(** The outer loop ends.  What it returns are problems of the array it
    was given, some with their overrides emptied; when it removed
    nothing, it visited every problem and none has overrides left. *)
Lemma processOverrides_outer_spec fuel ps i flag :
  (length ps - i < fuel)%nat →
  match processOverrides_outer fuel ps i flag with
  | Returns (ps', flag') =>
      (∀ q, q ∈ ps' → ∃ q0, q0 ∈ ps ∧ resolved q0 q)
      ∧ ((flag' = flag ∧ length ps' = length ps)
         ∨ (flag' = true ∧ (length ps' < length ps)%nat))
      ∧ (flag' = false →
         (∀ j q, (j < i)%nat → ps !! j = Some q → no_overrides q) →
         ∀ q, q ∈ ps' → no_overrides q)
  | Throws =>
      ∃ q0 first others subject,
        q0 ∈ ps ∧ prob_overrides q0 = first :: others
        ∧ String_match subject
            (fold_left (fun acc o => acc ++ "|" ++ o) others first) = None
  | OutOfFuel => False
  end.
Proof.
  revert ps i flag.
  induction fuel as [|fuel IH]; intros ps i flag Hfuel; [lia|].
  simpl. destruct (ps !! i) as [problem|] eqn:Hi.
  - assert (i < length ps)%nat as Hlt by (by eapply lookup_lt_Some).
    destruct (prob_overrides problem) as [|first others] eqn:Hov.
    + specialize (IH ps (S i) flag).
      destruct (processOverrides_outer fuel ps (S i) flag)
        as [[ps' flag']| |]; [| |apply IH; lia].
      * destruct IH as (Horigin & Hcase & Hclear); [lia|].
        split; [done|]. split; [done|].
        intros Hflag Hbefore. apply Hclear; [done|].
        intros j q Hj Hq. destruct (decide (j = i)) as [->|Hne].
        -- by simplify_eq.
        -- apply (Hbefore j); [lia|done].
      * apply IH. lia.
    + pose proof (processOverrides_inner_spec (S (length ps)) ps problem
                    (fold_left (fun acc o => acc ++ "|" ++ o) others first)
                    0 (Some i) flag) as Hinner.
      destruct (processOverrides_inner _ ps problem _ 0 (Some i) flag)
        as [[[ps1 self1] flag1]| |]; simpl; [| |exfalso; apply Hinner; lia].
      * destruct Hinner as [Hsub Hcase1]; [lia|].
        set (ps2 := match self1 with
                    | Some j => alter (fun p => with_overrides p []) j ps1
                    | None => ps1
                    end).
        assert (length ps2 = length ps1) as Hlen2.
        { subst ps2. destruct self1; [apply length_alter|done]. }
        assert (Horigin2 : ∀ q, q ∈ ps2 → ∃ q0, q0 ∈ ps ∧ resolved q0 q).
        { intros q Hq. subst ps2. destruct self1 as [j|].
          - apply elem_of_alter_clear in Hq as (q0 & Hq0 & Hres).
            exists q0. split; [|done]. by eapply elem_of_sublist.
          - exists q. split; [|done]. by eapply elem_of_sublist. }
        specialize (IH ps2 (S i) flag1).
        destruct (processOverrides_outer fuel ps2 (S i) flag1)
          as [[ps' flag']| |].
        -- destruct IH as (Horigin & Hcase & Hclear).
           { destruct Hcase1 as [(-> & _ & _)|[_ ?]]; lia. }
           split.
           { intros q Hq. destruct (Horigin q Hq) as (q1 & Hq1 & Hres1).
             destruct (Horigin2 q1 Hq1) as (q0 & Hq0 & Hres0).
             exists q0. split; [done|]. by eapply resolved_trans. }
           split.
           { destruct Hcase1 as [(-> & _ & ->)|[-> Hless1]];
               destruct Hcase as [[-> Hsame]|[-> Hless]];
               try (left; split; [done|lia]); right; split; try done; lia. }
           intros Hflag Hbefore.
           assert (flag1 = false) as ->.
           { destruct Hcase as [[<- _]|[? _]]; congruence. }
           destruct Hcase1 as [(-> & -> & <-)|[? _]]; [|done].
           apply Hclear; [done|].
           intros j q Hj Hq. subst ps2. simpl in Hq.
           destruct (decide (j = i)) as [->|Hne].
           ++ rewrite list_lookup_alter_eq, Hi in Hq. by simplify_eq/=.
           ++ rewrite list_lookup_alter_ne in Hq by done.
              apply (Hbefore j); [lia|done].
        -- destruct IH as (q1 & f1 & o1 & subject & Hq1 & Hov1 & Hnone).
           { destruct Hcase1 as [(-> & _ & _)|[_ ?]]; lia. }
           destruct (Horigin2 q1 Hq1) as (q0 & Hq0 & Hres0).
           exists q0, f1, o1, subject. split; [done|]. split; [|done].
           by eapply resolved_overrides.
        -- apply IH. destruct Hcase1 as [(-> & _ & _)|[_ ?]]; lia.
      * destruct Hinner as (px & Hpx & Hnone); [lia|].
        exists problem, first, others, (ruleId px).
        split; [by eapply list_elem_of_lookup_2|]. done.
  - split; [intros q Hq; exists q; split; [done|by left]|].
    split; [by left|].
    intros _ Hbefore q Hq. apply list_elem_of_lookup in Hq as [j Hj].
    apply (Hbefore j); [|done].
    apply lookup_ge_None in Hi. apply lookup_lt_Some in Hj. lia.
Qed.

◆ AIM OF THE TASK:
Line by line, reproduce the records above exactly.

◆ SOLUTION:
(** The outer loop ends.  What it returns are problems of the array it
    was given, some with their overrides emptied; when it removed
    nothing, it visited every problem and none has overrides left. *)
Lemma processOverrides_outer_spec fuel ps i flag :
  (length ps - i < fuel)%nat →
  match processOverrides_outer fuel ps i flag with
  | Returns (ps', flag') =>
      (∀ q, q ∈ ps' → ∃ q0, q0 ∈ ps ∧ resolved q0 q)
      ∧ ((flag' = flag ∧ length ps' = length ps)
         ∨ (flag' = true ∧ (length ps' < length ps)%nat))
      ∧ (flag' = false →
         (∀ j q, (j < i)%nat → ps !! j = Some q → no_overrides q) →
         ∀ q, q ∈ ps' → no_overrides q)
  | Throws =>
      ∃ q0 first others subject,
        q0 ∈ ps ∧ prob_overrides q0 = first :: others
        ∧ String_match subject
            (fold_left (fun acc o => acc ++ "|" ++ o) others first) = None
  | OutOfFuel => False
  end.
Proof.
  revert ps i flag.
  induction fuel as [|fuel IH]; intros ps i flag Hfuel; [lia|].
  simpl. destruct (ps !! i) as [problem|] eqn:Hi.
  - assert (i < length ps)%nat as Hlt by (by eapply lookup_lt_Some).
    destruct (prob_overrides problem) as [|first others] eqn:Hov.
    + specialize (IH ps (S i) flag).
      destruct (processOverrides_outer fuel ps (S i) flag)
        as [[ps' flag']| |]; [| |apply IH; lia].
      * destruct IH as (Horigin & Hcase & Hclear); [lia|].
        split; [done|]. split; [done|].
        intros Hflag Hbefore. apply Hclear; [done|].
        intros j q Hj Hq. destruct (decide (j = i)) as [->|Hne].
        -- by simplify_eq.
        -- apply (Hbefore j); [lia|done].
      * apply IH. lia.
    + pose proof (processOverrides_inner_spec (S (length ps)) ps problem
                    (fold_left (fun acc o => acc ++ "|" ++ o) others first)
                    0 (Some i) flag) as Hinner.
      destruct (processOverrides_inner _ ps problem _ 0 (Some i) flag)
        as [[[ps1 self1] flag1]| |]; simpl; [| |exfalso; apply Hinner; lia].
      * destruct Hinner as [Hsub Hcase1]; [lia|].
        set (ps2 := match self1 with
                    | Some j => alter (fun p => with_overrides p []) j ps1
                    | None => ps1
                    end).
        assert (length ps2 = length ps1) as Hlen2.
        { subst ps2. destruct self1; [apply length_alter|done]. }
        assert (Horigin2 : ∀ q, q ∈ ps2 → ∃ q0, q0 ∈ ps ∧ resolved q0 q).
        { intros q Hq. subst ps2. destruct self1 as [j|].
          - apply elem_of_alter_clear in Hq as (q0 & Hq0 & Hres).
            exists q0. split; [|done]. by eapply elem_of_sublist.
          - exists q. split; [|done]. by eapply elem_of_sublist. }
        specialize (IH ps2 (S i) flag1).
        destruct (processOverrides_outer fuel ps2 (S i) flag1)
          as [[ps' flag']| |].
        -- destruct IH as (Horigin & Hcase & Hclear).
           { destruct Hcase1 as [(-> & _ & _)|[_ ?]]; lia. }
           split.
           { intros q Hq. destruct (Horigin q Hq) as (q1 & Hq1 & Hres1).
             destruct (Horigin2 q1 Hq1) as (q0 & Hq0 & Hres0).
             exists q0. split; [done|]. by eapply resolved_trans. }
           split.
           { destruct Hcase1 as [(-> & _ & ->)|[-> Hless1]];
               destruct Hcase as [[-> Hsame]|[-> Hless]];
               try (left; split; [done|lia]); right; split; try done; lia. }
           intros Hflag Hbefore.
           assert (flag1 = false) as ->.
           { destruct Hcase as [[<- _]|[? _]]; congruence. }
           destruct Hcase1 as [(-> & -> & <-)|[? _]]; [|done].
           apply Hclear; [done|].
           intros j q Hj Hq. subst ps2. simpl in Hq.
           destruct (decide (j = i)) as [->|Hne].
           ++ rewrite list_lookup_alter_eq, Hi in Hq. by simplify_eq/=.
           ++ rewrite list_lookup_alter_ne in Hq by done.
              apply (Hbefore j); [lia|done].
        -- destruct IH as (q1 & f1 & o1 & subject & Hq1 & Hov1 & Hnone).
           { destruct Hcase1 as [(-> & _ & _)|[_ ?]]; lia. }
           destruct (Horigin2 q1 Hq1) as (q0 & Hq0 & Hres0).
           exists q0, f1, o1, subject. split; [done|]. split; [|done].
           by eapply resolved_overrides.
        -- apply IH. destruct Hcase1 as [(-> & _ & _)|[_ ?]]; lia.
      * destruct Hinner as (px & Hpx & Hnone); [lia|].
        exists problem, first, others, (ruleId px).
        split; [by eapply list_elem_of_lookup_2|]. done.
  - split; [intros q Hq; exists q; split; [done|by left]|].
    split; [by left|].
    intros _ Hbefore q Hq. apply list_elem_of_lookup in Hq as [j Hj].
    apply (Hbefore j); [|done].
    apply lookup_ge_None in Hi. apply lookup_lt_Some in Hj. lia.
Qed.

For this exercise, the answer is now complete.